Lemma conn_Start_running registry (c c' : MySQLConnector S O) :
  conn_Start registry None c = (c', Ok tt) → mc_state c' = SourceRunning ∧ mc_stopClosed c' = mc_stopClosed c.
Proof.
  unfold conn_Start. case_bool_decide; [done|]. intros [= <-]. cbn [mc_set_syncer mc_state mc_stopClosed].
  unfold recoverFromStore. destruct (shared_store _) as [st|]; [|done].
  by destruct (recover_from _ _ _ _) as [[[]]].
Qed.

(** A connector that was stopped, started and is stopped again closes its stop channel a
    second time. *)
Theorem second_stop_panics registry (c c1 c2 : MySQLConnector S O) :
  mc_state c = SourceRunning → conn_Stop c = (c1, Ok tt) → conn_Start registry None c1 = (c2, Ok tt) →
  ∃ c3, conn_Stop c2 = (c3, Err (Panic "close of closed channel")).
Proof.
  intros Hrun. unfold conn_Stop at 1. rewrite bool_decide_eq_true_2 by done. cbn [negb mc_set_state mc_stopClosed].
  destruct (mc_stopClosed c); [done|].
  intros Hstop. assert (Hc1 : mc_stopClosed c1 = true) by (repeat case_match; by simplify_eq).
  intros [Hs Hc]%conn_Start_running. unfold conn_Stop. rewrite Hs, bool_decide_eq_true_2 by done.
  cbn [negb mc_set_state mc_stopClosed]. rewrite Hc, Hc1. eauto.
Qed.
End Tables.

(** ** The MySQL store keeps its promises *)

Section MySQLStoreLaws.
Context `{!JSONCodec Position} `{!JSONCodec TableInfo} `{!JSONLaws Position} `{!JSONLaws TableInfo}
  (json_column : list Byte.byte → list Byte.byte) `{!JSONColumn json_column}
  `{!GoRange (string * string) lifecycle_cols} `{!GoRange (string * string) ddl_cols}
  (null_info : json_Unmarshal (json_column null_json) = Ok TableInfo_zero).

#[local] Instance my_store_ok : TargetStore MySQLDB := MySQLStore json_column sql_ok.

Lemma my_row_saved w (row : SchemaHistoryRow) d d' :
  json_wf (sr_Position row) → (∀ t, sr_TableInfo row = Some t → json_wf t) →
  my_SaveSchemaHistory json_column w row d = (d', Ok tt) →
  ∃ id, history_row <$> my_schema_history d' = (history_row <$> my_schema_history d) ++ [loaded_row id row].
Proof.
  intros Hp Ht. destruct (json_roundtrip _ Hp) as (pd & Hpm & Hpu).
  assert (Hinfo : ∃ td, marshalJSON (sr_TableInfo row) = Ok td ∧
    unmarshalTableInfo (json_column td) = Ok (Some (default TableInfo_zero (sr_TableInfo row)))).
  { destruct (sr_TableInfo row) as [t|]; cbn [marshalJSON default].
    - destruct (json_roundtrip _ (Ht t eq_refl)) as (td & Htm & Htu). exists td. split; [done|]. by apply load_info.
    - exists null_json. split; [done|]. unfold unmarshalTableInfo.
      destruct (json_column null_json) as [|b l] eqn:E; [by destruct (column_nonempty null_json)|]. by rewrite null_info. }
  destruct Hinfo as (td & Htm & Htu).
  unfold my_SaveSchemaHistory, mbind, ST_bind, useDB, st_lift, exec. destruct (sql_use w); [done|]. rewrite Hpm, Htm.
  destruct (sql_exec w); [done|]. intros [= <-]. exists (zlen (my_schema_history d) + 1).
  cbn [my_schema_history]. rewrite fmap_app. f_equal. cbn. unfold history_row. cbn.
  by rewrite (load_position _ _ _ Hpm Hpu), Htu.
Qed.

Definition my_row_storable (row : SchemaHistoryRow) : Prop :=
  json_wf (sr_Position row) ∧ ∀ t, sr_TableInfo row = Some t → json_wf t.

Lemma my_history_loaded w d d' rows :
  my_LoadSchemaHistory w d = (d', Ok rows) → rows = history_row <$> my_schema_history d.
Proof.
  unfold my_LoadSchemaHistory, mbind, ST_bind, useDB, st_lift, query.
  destruct (sql_use w); [done|]. destruct (sql_exec w); [done|]. by intros [= _ <-].
Qed.

Lemma my_current_history w p d : my_schema_history (my_SaveCurrentPosition json_column w p d).1 = my_schema_history d.
Proof.
  unfold my_SaveCurrentPosition, mbind, ST_bind, useDB, st_lift, exec.
  destruct (sql_use w); [done|]. destruct (marshalJSON p); [|done]. by destruct (sql_exec w).
Qed.

Lemma my_loads_history w d :
  my_schema_history (my_LoadPositions w d).1 = my_schema_history d ∧
  my_schema_history (my_LoadTableLifecycles w d).1 = my_schema_history d.
Proof.
  unfold my_LoadPositions, my_LoadTableLifecycles, mbind, ST_bind, useDB, st_lift, query.
  destruct (sql_use w); [done|]. by destruct (sql_exec w).
Qed.

#[program]
Definition my_rows_laws : HistoryRowsLaws MySQLDB := {|
  rows_view d := history_row <$> my_schema_history d;
  row_storable := my_row_storable
|}.
Next Obligation. intros d d' rows. apply my_history_loaded. Qed.
Next Obligation. intros d d' row [Hp Ht]. by apply my_row_saved. Qed.
Next Obligation. intros d p. cbn. by rewrite my_current_history. Qed.
Next Obligation. intros d. cbn. by rewrite (proj1 (my_loads_history _ d)). Qed.
Next Obligation. intros d. cbn. by rewrite (proj2 (my_loads_history _ d)). Qed.

(** A database whose statements fail keeps the same promises. *)
#[program]
Definition failing_rows_laws : @HistoryRowsLaws (MySQLDB * list sqlio) (FailingStore json_column) := {|
  rows_view d := history_row <$> my_schema_history d.1;
  row_storable := my_row_storable
|}.
Next Obligation.
  intros [d ws] st' rows. cbn. destruct (my_LoadSchemaHistory _ d) as [d' r] eqn:E. intros [= _ ->]. by eapply my_history_loaded.
Qed.
Next Obligation.
  intros [d ws] st' row [Hp Ht]. cbn. destruct (my_SaveSchemaHistory _ _ _ d) as [d' r] eqn:E. intros [= <- ->]. by eapply my_row_saved.
Qed.
Next Obligation.
  intros [d ws] p. cbn. pose proof (my_current_history (default sql_ok (head ws)) p d) as H.
  destruct (my_SaveCurrentPosition _ _ _ d). cbn in *. by rewrite H.
Qed.
Next Obligation.
  intros [d ws]. cbn. pose proof (proj1 (my_loads_history (default sql_ok (head ws)) d)) as H.
  destruct (my_LoadPositions _ d). cbn in *. by rewrite H.
Qed.
Next Obligation.
  intros [d ws]. cbn. pose proof (proj2 (my_loads_history (default sql_ok (head ws)) d)) as H.
  destruct (my_LoadTableLifecycles _ d). cbn in *. by rewrite H.
Qed.

(** No store step of the syncer creates the row of the task's position. *)
Lemma store_steps_no_position (o o' : option MySQLDB) :
  rtc store_step o o' → (∀ d, o = Some d → my_task_position d = None) → ∀ d, o' = Some d → my_task_position d = None.
Proof.
  induction 1 as [o|o1 o2 o3 Hstep _ IH]; intros Ho; [done|]. apply IH. clear IH.
  destruct Hstep as [row st|p st]; specialize (Ho st eq_refl); intros d [= <-]; cbn.
  - unfold my_SaveSchemaHistory, mbind, ST_bind, useDB, st_lift, exec. cbn [sql_use sql_exec sql_ok].
    destruct (json_Marshal _); [|done]. by destruct (marshalJSON _).
  - unfold my_SaveCurrentPosition, mbind, ST_bind, useDB, st_lift, exec. cbn [sql_use sql_exec sql_ok].
    destruct (marshalJSON p); [|done]. cbn. by rewrite Ho.
Qed.

(** A current position is stored only beside a flushed one, and nothing saves a flushed
    one: whatever the syncer reads, the store has no position for a restart, which then
    begins where it would have begun without the store. *)
Theorem positions_not_kept `{RX : Regexp} `{!GoRange string string} cfg format_ts log (s s' : BinlogSyncer MySQLDB) r d d' pos file tables :
  bs_store s = Some d → my_task_position d = None →
  syncer_run (processEvent cfg format_ts) log s = (s', r) → bs_store s' = Some d' →
  (recover_from d' pos file tables).1.1 = (pos, file).
Proof.
  intros Hs Hd Hrun Hs'. apply syncer_run_steps in Hrun. rewrite Hs, Hs' in Hrun.
  pose proof (store_steps_no_position _ _ Hrun ltac:(congruence) d' eq_refl) as Hd'.
  unfold recover_from.
  assert (El : LoadPositions d' = (d', Ok (None, None))).
  { cbn. unfold my_LoadPositions, mbind, ST_bind, useDB, st_lift, query. cbn [sql_use sql_exec sql_ok]. by rewrite Hd'. }
  rewrite El. destruct (LoadSchemaHistory _) as [d1 h]. by destruct (LoadPendingDDLStates d1) as [d2 p].
Qed.

#[local] Instance my_ddl_states : DDLStateLaws MySQLDB := my_ddl_laws json_column.

Lemma ddl_row_key k c : ddl_key (ddl_row k c) = k.
Proof. by destruct k. Qed.

#[program]
Definition my_pending_laws : PendingLaws MySQLDB := {| ddl_view_key := _ |}.
Next Obligation.
  intros d k row. cbn. rewrite my_ddl_view_lookup. intros (c & _ & ->)%fmap_Some. apply ddl_row_key.
Qed.
Next Obligation.
  intros d. eexists. split; [reflexivity|]. set (live := List.filter _ _).
  assert (Hlive : ∀ k c, (k, c) ∈ live ↔ my_ddl_state d !! k = Some c ∧ dcol_status c = "applying").
  { intros k c. subst live. rewrite list_elem_of_In, filter_In, <- list_elem_of_In, go_range_lookup. cbn.
    by rewrite bool_decide_eq_true. }
  split.
  - assert (E : ddl_key <$> ((λ '(k, c), ddl_row k c) <$> live) = live.*1).
    { rewrite <- list_fmap_compose. apply list_fmap_ext. intros ? [k c] _. apply ddl_row_key. }
    rewrite E. subst live. pose proof (go_range_NoDup (my_ddl_state d)) as Hnd. revert Hnd.
    generalize (go_range (my_ddl_state d)). induction l as [|[k c] l IH]; cbn; [done|].
    intros [Hn Hnd]%NoDup_cons. case_bool_decide; cbn; [|by apply IH]. apply NoDup_cons. split; [|by apply IH].
    intros ([k' c'] & -> & Hin)%list_elem_of_fmap. apply Hn. rewrite list_elem_of_In, filter_In, <- list_elem_of_In in Hin.
    destruct Hin as [Hin _]. by apply (list_elem_of_fmap_2 fst) in Hin.
  - intros row. change (ddl_view d) with (my_ddl_view d). rewrite my_ddl_view_lookup, list_elem_of_fmap. split.
    + intros ([k c] & -> & [Hc Ha]%Hlive). cbv beta iota. rewrite ddl_row_key, Hc. done.
    + intros [Hrow Ha]. apply fmap_Some in Hrow as (c & Hc & Hrow). exists (ddl_key row, c). split; [done|].
      apply Hlive. split; [done|]. rewrite Hrow in Ha. done.
Qed.
Next Obligation. done. Qed.
Next Obligation. done. Qed.
Next Obligation. done. Qed.
End MySQLStoreLaws.

(** ** Concrete runs *)

Module MySQLRuns.
Import StoreRuns.

#[local] Instance plain_regexp : Regexp := {|
  regexp := string; regexp_Compile p := Ok p; MatchString p s := Strings.strings_Contains s p |}.
#[local] Instance strings_range : GoRange string string := sorted_range string string.
#[local] Instance rows_laws : HistoryRowsLaws MySQLDB := my_rows_laws (λ d, d) eq_refl.
#[local] Instance ddl_laws : DDLStateLaws MySQLDB := my_ddl_laws (λ d, d).
#[local] Instance pending_laws : PendingLaws MySQLDB := my_pending_laws (λ d, d).

Definition cfg : SyncConfig := mkSyncConfig [] ∅.
Definition no_format (t : time) : string := "".
Definition world : sync_world := mkSyncWorld (λ _, 0) (λ _ _, Err (ErrNew "no connection")) true.

Definition users_columns : list parser_ColumnInfo := [parser_column "id" "bigint" false; parser_column "name" "varchar(20)" true].
Definition create_text : string := "CREATE TABLE shop.users (id bigint NOT NULL, name varchar(20))".
Definition drop_text : string := "DROP TABLE shop.users".

(** A parser that knows two statements. *)
Definition parse (ddl : string) : result (list ParsedDDL) :=
  if bool_decide (ddl = create_text) then
    Ok [mkParsedDDL DDLTypeCreateTable "shop" "users" ddl
          (Some (mkTableChanges TableOpCreate (Some (mkParserTable "shop" "users" users_columns ["id"])) [] [] [] None)) None None]
  else if bool_decide (ddl = drop_text) then Ok [mkParsedDDL DDLTypeDropTable "shop" "users" ddl None None None]
  else Err (ErrNew "syntax error").

Definition registry : gmap string SQLParser := parsers_Register "mysql" (dialect_parser MySQLDialect parse) parsers_New.

Definition users_def : TableInfo :=
  mkTableInfo "shop" "" "users" ["id"] [] [mkColumnInfo "id" "BIGINT" false 0 0; mkColumnInfo "name" "VARCHAR" true 20 0].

**EXERCISE BRIEF**
In your reply, restate exactly the lines from the start of the records above through the line holding "second time. *)", including both, and nothing else.

**RESULT**
Lemma conn_Start_running registry (c c' : MySQLConnector S O) :
  conn_Start registry None c = (c', Ok tt) → mc_state c' = SourceRunning ∧ mc_stopClosed c' = mc_stopClosed c.
Proof.
  unfold conn_Start. case_bool_decide; [done|]. intros [= <-]. cbn [mc_set_syncer mc_state mc_stopClosed].
  unfold recoverFromStore. destruct (shared_store _) as [st|]; [|done].
  by destruct (recover_from _ _ _ _) as [[[]]].
Qed.

(** A connector that was stopped, started and is stopped again closes its stop channel a
    second time. *)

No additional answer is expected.